Copy every line below where the string "when" is found.

SUPPLIED INFORMATION Block Start

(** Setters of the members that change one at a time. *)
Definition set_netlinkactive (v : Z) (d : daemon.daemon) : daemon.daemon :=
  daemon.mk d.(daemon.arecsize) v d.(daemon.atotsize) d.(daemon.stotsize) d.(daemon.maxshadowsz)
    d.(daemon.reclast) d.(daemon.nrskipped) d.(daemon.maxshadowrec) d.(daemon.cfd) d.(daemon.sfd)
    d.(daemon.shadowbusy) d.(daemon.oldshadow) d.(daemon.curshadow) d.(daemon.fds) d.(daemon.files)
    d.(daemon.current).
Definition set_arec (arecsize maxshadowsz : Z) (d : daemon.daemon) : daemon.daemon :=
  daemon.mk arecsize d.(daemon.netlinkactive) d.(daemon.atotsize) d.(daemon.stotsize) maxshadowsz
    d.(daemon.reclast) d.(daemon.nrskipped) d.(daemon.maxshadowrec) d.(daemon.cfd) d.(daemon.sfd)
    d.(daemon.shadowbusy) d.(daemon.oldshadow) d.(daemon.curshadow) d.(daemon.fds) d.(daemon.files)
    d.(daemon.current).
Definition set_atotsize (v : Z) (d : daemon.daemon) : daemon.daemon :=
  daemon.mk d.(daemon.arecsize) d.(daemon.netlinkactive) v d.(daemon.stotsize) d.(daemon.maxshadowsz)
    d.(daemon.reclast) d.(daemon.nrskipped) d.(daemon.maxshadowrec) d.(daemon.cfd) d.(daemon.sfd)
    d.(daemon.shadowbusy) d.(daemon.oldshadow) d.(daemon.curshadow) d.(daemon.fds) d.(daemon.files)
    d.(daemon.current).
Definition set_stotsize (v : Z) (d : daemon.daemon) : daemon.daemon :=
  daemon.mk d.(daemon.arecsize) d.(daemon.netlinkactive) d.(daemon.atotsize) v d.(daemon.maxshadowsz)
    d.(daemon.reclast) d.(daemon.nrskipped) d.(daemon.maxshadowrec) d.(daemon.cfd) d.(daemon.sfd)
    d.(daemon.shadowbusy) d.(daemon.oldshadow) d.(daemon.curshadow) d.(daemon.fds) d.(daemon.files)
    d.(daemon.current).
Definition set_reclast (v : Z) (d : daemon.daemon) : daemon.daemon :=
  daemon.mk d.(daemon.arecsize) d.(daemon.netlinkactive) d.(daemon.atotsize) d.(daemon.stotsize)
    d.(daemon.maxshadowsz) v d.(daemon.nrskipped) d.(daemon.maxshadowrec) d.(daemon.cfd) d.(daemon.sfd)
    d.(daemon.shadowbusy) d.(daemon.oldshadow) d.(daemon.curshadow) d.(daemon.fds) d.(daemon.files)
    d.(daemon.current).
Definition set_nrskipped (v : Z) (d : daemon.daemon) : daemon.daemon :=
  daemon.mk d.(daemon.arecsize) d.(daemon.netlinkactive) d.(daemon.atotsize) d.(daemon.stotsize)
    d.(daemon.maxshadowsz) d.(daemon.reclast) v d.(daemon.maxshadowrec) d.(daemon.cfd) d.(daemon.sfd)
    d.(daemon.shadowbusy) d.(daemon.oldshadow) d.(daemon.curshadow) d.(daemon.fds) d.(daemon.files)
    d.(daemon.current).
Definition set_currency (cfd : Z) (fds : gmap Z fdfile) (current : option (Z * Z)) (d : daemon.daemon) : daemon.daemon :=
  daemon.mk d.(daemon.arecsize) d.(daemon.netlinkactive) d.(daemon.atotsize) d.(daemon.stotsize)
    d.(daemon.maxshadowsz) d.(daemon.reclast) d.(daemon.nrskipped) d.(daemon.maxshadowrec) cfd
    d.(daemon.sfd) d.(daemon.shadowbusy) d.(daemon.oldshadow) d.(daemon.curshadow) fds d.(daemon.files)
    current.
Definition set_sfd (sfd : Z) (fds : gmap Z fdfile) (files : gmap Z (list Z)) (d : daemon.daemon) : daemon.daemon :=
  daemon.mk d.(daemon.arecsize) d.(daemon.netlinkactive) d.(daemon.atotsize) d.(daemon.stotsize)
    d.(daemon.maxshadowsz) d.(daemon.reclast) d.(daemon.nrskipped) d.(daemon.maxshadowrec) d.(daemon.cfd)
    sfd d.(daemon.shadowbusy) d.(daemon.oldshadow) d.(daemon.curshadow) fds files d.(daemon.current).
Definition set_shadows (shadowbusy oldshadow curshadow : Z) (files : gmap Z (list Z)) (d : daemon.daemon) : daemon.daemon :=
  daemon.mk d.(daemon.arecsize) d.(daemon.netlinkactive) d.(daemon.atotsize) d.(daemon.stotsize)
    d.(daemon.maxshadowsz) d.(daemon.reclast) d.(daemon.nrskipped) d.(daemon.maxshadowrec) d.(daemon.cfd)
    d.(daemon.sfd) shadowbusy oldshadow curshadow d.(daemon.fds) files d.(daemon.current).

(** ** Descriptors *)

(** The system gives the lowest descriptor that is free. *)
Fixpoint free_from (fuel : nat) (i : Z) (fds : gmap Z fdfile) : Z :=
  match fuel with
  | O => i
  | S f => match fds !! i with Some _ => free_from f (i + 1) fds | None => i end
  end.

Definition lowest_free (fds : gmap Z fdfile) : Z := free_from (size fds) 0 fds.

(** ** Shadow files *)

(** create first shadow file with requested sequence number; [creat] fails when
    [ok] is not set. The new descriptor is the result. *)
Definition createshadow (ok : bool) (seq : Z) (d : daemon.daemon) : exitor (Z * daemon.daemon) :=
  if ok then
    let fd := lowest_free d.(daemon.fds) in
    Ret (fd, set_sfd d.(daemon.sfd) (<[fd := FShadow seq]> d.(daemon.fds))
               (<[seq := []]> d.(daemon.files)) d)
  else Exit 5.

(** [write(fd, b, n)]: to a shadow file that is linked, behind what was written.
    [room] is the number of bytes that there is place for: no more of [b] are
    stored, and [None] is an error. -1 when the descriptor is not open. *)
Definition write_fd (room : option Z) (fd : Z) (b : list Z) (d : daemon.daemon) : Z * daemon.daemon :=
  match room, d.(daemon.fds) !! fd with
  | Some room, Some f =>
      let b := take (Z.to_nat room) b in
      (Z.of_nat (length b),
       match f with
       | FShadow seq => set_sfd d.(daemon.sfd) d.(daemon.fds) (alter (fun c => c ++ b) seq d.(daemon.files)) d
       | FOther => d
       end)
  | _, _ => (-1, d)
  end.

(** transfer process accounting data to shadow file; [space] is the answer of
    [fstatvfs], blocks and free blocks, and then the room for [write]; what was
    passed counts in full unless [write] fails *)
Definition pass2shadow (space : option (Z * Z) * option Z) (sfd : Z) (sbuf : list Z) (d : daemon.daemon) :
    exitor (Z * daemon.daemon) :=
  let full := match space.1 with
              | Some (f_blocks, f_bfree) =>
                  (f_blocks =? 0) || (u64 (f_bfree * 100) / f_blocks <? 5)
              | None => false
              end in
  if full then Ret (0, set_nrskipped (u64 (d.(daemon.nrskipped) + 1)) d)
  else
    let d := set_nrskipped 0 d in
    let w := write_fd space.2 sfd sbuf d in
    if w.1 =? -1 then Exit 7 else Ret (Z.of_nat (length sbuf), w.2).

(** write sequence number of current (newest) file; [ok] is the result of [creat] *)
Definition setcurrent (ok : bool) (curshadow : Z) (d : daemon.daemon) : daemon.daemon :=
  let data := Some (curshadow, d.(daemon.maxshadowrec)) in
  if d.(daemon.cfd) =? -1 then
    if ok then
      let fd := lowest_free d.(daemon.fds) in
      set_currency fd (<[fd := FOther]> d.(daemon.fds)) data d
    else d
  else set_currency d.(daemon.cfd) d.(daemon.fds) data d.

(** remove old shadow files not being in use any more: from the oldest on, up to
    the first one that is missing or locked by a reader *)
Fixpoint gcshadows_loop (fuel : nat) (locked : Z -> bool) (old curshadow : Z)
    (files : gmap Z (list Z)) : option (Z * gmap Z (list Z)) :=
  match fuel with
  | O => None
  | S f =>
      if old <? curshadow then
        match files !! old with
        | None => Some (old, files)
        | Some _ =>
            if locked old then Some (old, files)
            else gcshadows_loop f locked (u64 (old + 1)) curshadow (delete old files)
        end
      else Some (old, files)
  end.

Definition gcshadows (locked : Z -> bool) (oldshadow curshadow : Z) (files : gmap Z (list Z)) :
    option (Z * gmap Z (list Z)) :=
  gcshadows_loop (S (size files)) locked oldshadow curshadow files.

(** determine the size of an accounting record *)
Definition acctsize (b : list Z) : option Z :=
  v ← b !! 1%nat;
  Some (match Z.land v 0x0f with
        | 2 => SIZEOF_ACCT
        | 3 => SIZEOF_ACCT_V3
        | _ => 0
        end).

SUPPLIED INFORMATION Block End
SUPPLIED INFORMATION Block Start

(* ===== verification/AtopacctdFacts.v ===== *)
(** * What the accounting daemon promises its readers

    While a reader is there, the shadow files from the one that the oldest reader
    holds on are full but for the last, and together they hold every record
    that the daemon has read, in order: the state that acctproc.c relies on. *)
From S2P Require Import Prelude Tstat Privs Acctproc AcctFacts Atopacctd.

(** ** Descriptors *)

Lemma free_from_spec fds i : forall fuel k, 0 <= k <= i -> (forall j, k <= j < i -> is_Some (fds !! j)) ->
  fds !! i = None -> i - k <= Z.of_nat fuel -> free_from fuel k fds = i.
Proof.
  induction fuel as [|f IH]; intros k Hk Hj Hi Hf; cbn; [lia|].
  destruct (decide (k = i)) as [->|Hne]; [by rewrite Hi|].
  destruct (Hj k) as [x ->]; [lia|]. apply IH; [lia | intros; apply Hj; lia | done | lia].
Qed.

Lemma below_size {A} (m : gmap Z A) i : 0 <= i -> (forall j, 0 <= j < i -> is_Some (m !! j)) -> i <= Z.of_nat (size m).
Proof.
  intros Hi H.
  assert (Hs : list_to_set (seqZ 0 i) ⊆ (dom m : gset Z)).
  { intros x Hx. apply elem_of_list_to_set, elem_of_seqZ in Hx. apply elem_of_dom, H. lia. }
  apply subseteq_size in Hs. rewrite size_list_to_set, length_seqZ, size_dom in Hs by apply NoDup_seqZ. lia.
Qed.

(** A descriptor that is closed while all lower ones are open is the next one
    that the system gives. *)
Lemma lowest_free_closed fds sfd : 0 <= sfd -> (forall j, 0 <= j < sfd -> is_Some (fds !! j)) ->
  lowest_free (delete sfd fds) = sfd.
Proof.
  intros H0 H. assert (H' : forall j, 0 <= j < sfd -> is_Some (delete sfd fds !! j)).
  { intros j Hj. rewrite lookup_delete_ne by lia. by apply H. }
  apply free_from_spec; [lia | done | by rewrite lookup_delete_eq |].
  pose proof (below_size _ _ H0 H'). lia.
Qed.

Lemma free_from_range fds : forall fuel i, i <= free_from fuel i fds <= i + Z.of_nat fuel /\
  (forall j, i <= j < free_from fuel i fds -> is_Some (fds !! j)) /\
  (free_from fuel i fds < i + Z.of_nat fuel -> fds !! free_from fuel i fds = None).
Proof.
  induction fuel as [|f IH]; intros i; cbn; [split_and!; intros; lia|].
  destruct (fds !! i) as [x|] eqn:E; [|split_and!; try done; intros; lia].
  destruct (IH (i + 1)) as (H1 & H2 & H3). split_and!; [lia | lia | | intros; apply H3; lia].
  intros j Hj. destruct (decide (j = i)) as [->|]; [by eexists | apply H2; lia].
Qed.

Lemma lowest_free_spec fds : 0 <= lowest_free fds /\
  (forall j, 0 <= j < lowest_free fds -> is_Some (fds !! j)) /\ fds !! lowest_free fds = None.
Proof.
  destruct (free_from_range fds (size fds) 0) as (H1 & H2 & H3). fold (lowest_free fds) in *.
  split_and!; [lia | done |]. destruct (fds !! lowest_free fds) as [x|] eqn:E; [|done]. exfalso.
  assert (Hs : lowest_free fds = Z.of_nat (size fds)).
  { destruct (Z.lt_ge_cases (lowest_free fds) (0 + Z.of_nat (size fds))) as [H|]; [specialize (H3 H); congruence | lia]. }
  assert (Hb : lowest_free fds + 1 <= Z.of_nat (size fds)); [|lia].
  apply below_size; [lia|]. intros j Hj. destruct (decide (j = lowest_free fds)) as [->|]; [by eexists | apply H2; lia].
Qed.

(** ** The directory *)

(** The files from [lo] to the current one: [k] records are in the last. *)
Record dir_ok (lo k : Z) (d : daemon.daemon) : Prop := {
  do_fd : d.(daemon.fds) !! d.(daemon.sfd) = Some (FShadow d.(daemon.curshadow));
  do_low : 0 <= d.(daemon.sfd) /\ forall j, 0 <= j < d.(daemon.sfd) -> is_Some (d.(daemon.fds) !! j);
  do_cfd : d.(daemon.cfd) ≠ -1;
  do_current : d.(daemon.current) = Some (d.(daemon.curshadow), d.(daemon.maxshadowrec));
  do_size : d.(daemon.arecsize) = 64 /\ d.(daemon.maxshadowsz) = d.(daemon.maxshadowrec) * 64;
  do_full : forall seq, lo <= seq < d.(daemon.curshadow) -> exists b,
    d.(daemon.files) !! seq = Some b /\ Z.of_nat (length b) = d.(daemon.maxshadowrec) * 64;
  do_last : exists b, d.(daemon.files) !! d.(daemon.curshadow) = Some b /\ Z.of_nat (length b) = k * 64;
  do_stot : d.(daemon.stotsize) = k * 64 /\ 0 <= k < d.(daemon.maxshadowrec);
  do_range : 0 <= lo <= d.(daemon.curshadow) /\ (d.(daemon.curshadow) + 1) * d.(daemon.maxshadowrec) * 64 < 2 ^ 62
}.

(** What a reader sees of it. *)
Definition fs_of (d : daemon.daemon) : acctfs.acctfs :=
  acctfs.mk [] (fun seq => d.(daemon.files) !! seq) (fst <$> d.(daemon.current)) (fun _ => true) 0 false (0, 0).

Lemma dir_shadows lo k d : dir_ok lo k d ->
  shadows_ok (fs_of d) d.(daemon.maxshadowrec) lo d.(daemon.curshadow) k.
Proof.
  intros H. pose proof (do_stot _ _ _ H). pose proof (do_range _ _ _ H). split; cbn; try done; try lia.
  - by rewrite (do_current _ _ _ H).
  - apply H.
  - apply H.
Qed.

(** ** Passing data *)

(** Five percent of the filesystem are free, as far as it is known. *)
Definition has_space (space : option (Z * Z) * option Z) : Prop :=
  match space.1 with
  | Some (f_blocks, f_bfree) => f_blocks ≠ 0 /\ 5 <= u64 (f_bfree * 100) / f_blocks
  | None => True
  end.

SUPPLIED INFORMATION Block End
SUPPLIED INFORMATION Block Start

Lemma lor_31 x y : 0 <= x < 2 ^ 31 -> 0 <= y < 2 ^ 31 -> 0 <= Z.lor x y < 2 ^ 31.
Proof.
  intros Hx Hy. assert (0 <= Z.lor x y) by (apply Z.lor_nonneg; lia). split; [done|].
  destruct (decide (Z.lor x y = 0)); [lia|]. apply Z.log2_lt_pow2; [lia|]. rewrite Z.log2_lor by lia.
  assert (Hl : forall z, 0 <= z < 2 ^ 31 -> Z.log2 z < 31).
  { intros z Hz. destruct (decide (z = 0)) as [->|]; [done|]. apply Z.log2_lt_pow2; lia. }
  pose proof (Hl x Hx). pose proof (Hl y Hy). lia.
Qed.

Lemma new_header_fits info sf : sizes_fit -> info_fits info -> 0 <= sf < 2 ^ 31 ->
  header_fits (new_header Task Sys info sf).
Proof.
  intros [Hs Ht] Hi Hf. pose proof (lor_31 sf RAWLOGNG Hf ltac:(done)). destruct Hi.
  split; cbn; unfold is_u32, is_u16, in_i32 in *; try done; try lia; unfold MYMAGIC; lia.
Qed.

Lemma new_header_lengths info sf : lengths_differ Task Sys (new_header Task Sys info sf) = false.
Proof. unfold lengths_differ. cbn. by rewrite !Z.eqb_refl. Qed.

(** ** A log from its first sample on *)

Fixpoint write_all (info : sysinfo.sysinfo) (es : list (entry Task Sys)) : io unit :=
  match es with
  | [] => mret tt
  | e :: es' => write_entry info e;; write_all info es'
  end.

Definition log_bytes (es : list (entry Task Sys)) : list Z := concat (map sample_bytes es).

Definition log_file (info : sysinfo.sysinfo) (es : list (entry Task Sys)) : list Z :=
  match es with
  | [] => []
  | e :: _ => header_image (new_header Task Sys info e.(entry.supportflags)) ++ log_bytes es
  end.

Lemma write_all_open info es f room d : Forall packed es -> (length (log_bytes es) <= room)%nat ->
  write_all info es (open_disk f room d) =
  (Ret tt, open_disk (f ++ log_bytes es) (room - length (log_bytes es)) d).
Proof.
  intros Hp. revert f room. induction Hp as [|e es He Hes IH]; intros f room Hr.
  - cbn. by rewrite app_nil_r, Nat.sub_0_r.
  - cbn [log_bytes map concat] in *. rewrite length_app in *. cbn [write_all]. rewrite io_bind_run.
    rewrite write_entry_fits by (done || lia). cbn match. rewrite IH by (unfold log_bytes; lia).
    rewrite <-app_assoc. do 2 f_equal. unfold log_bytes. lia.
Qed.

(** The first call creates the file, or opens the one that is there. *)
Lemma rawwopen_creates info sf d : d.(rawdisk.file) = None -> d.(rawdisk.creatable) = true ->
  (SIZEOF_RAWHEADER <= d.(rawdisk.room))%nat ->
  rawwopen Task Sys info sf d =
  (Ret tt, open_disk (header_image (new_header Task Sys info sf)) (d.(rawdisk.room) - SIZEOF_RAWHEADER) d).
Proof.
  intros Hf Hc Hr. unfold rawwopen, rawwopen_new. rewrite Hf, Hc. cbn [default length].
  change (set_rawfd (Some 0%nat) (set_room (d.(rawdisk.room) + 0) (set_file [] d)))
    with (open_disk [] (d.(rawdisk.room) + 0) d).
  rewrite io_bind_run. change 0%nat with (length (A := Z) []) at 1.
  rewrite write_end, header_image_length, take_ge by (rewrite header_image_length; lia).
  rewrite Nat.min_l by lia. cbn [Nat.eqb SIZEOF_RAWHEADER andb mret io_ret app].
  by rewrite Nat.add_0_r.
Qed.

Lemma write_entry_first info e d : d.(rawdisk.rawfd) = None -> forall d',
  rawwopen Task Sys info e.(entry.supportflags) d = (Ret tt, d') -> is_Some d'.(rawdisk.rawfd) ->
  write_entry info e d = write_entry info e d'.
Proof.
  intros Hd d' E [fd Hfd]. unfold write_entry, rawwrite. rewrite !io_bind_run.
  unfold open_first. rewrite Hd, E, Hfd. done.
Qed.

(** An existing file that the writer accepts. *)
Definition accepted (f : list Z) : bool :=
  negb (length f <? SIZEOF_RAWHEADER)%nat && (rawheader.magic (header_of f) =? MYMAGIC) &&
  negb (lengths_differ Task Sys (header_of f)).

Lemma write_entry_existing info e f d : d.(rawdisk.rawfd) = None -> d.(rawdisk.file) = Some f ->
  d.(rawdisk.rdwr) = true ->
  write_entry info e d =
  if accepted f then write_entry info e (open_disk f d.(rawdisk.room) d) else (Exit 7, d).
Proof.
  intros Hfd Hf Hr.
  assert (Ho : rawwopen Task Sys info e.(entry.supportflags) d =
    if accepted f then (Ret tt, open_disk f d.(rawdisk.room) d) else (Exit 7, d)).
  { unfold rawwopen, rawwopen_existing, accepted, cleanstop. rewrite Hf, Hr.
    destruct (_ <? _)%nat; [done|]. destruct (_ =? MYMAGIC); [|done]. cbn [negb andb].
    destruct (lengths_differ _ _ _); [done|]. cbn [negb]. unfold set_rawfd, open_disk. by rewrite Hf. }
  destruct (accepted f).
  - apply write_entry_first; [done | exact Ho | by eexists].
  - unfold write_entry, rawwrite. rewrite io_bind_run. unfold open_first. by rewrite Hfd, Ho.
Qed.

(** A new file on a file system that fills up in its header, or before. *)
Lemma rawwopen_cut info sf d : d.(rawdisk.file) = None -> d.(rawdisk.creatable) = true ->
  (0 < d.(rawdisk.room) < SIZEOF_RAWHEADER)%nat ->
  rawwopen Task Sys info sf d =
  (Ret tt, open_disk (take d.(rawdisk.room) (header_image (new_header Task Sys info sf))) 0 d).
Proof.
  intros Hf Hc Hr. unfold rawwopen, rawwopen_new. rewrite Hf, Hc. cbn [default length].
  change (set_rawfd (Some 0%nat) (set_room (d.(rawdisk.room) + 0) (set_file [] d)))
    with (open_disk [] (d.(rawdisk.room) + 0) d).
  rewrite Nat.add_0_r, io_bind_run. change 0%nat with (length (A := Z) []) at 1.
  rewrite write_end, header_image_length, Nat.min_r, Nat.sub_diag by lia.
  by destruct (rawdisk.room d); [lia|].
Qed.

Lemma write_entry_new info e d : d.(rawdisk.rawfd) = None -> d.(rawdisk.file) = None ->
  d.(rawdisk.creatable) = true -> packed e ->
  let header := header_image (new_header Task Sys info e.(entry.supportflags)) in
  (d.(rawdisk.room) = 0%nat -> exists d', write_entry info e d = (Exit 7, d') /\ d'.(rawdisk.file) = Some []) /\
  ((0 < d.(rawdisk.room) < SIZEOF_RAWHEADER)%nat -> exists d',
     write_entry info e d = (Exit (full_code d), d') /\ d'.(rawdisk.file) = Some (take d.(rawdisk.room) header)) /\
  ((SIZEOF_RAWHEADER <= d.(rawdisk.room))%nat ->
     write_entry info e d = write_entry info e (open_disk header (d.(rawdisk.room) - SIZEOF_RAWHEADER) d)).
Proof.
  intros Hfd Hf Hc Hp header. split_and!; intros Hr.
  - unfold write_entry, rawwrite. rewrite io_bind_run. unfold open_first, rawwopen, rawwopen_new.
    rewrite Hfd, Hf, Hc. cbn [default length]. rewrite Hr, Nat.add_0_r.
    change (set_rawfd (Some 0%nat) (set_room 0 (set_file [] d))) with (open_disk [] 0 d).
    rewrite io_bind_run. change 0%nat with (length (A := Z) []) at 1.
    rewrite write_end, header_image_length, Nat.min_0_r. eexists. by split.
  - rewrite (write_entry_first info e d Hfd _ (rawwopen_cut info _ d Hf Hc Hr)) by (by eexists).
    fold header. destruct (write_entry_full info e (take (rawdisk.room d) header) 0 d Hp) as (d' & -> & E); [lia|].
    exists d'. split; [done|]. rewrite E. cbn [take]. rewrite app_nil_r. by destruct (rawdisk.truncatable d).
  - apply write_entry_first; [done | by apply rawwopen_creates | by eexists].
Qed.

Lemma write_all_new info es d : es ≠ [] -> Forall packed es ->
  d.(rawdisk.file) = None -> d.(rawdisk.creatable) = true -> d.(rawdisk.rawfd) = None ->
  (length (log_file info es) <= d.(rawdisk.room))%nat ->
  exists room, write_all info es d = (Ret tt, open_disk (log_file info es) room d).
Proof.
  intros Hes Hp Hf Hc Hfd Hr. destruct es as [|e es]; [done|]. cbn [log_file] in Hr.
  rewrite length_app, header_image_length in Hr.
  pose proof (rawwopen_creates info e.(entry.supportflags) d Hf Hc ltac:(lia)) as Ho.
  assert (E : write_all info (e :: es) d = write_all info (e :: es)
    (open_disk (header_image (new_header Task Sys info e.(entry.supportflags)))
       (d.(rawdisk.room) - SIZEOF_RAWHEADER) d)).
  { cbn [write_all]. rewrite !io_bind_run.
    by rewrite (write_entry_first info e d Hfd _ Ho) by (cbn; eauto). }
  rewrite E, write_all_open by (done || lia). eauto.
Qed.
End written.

SUPPLIED INFORMATION Block End

## [SOLVED PROBLEM]
(** create first shadow file with requested sequence number; [creat] fails when
    stored, and [None] is an error. -1 when the descriptor is not open. *)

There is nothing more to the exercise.